Only an exact repetition of the entries counts as an answer.
*** Opening Dataset records ***
Lemma C10_miss_witness :
  msm_iommu_map_lookup empty_state 1 1 = None ∧
  ((msm_dma_map_sg_attrs 1 dma_map_ok not_coherent 1 sg_in 1 DMA_TO_DEVICE
      1 0 empty_state).1.1 = 0 ↔
   (dma_map_ok (trace empty_state) 1 sg_in 1 DMA_TO_DEVICE 0).1 = 0) ∧
  ((dma_map_ok (trace empty_state) 1 sg_in 1 DMA_TO_DEVICE 0).1 ≠ 0 →
   ∃ p m, maps empty_state !! p = None ∧
     maps (msm_dma_map_sg_attrs 1 dma_map_ok not_coherent 1 sg_in 1
             DMA_TO_DEVICE 1 0 empty_state).2 !! p = Some m ∧
     dev m = 1%positive ∧ data m = 1%positive ∧
     p ∈ data_list (msm_dma_map_sg_attrs 1 dma_map_ok not_coherent 1 sg_in 1
                      DMA_TO_DEVICE 1 0 empty_state).2 1 ∧
     p ∈ dev_list (msm_dma_map_sg_attrs 1 dma_map_ok not_coherent 1 sg_in 1
                     DMA_TO_DEVICE 1 0 empty_state).2 1).
Proof.
  split; [reflexivity|].
  apply (C10_miss_fails_iff_primitive_fails 1 dma_map_ok not_coherent
           1 sg_in 1 DMA_TO_DEVICE 1 0 empty_state).
  reflexivity.
Defined.

Lemma C8_results_witness :
  wf mapped_once ∧
  is_Some (msm_dma_buf_freed (S (length [false])) 1 [false] mapped_once).
Proof.
  split; [apply wf_mapped_once|].
  apply (C8_results 1 dma_map_ok not_coherent 1 sg_in 1 DMA_TO_DEVICE 1 0
           [false] mapped_once), wf_mapped_once.
Defined.

(** * Further properties of the list-based cache *)

(** ** Lookup *)

Lemma lookup_Some_iff s b d p m :
  wf s →
  msm_iommu_map_lookup s b d = Some (p, m) ↔
  maps s !! p = Some m ∧ dev m = d ∧ data m = b.
Proof.
  intros Hwf. split.
  - intros Hl. by destruct (lookup_pair s b d p m Hwf Hl) as (? & ? & ? & _).
  - intros (Hm & Hd & Hb).
    destruct (msm_iommu_map_lookup s b d) as [[q n]|] eqn:Hl.
    + destruct (lookup_pair s b d q n Hwf Hl) as (Hn & Hdn & Hbn & _).
      assert (q = p) as -> by (eapply (wf_key s Hwf); [done..|congruence|congruence]).
      congruence.
    + exfalso. unfold msm_iommu_map_lookup in Hl. rewrite lookup_in_None in Hl.
      apply (Hl p m); [|done..]. rewrite <- Hb. by apply Hwf.
Qed.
*** Closing Dataset records ***
• _Result below_
Lemma C10_miss_witness :
  msm_iommu_map_lookup empty_state 1 1 = None ∧
  ((msm_dma_map_sg_attrs 1 dma_map_ok not_coherent 1 sg_in 1 DMA_TO_DEVICE
      1 0 empty_state).1.1 = 0 ↔
   (dma_map_ok (trace empty_state) 1 sg_in 1 DMA_TO_DEVICE 0).1 = 0) ∧
  ((dma_map_ok (trace empty_state) 1 sg_in 1 DMA_TO_DEVICE 0).1 ≠ 0 →
   ∃ p m, maps empty_state !! p = None ∧
     maps (msm_dma_map_sg_attrs 1 dma_map_ok not_coherent 1 sg_in 1
             DMA_TO_DEVICE 1 0 empty_state).2 !! p = Some m ∧
     dev m = 1%positive ∧ data m = 1%positive ∧
     p ∈ data_list (msm_dma_map_sg_attrs 1 dma_map_ok not_coherent 1 sg_in 1
                      DMA_TO_DEVICE 1 0 empty_state).2 1 ∧
     p ∈ dev_list (msm_dma_map_sg_attrs 1 dma_map_ok not_coherent 1 sg_in 1
                     DMA_TO_DEVICE 1 0 empty_state).2 1).
Proof.
  split; [reflexivity|].
  apply (C10_miss_fails_iff_primitive_fails 1 dma_map_ok not_coherent
           1 sg_in 1 DMA_TO_DEVICE 1 0 empty_state).
  reflexivity.
Defined.

Lemma C8_results_witness :
  wf mapped_once ∧
  is_Some (msm_dma_buf_freed (S (length [false])) 1 [false] mapped_once).
Proof.
  split; [apply wf_mapped_once|].
  apply (C8_results 1 dma_map_ok not_coherent 1 sg_in 1 DMA_TO_DEVICE 1 0
           [false] mapped_once), wf_mapped_once.
Defined.

(** * Further properties of the list-based cache *)

(** ** Lookup *)

Lemma lookup_Some_iff s b d p m :
  wf s →
  msm_iommu_map_lookup s b d = Some (p, m) ↔
  maps s !! p = Some m ∧ dev m = d ∧ data m = b.
Proof.
  intros Hwf. split.
  - intros Hl. by destruct (lookup_pair s b d p m Hwf Hl) as (? & ? & ? & _).
  - intros (Hm & Hd & Hb).
    destruct (msm_iommu_map_lookup s b d) as [[q n]|] eqn:Hl.
    + destruct (lookup_pair s b d q n Hwf Hl) as (Hn & Hdn & Hbn & _).
      assert (q = p) as -> by (eapply (wf_key s Hwf); [done..|congruence|congruence]).
      congruence.
    + exfalso. unfold msm_iommu_map_lookup in Hl. rewrite lookup_in_None in Hl.
      apply (Hl p m); [|done..]. rewrite <- Hb. by apply Hwf.
Qed.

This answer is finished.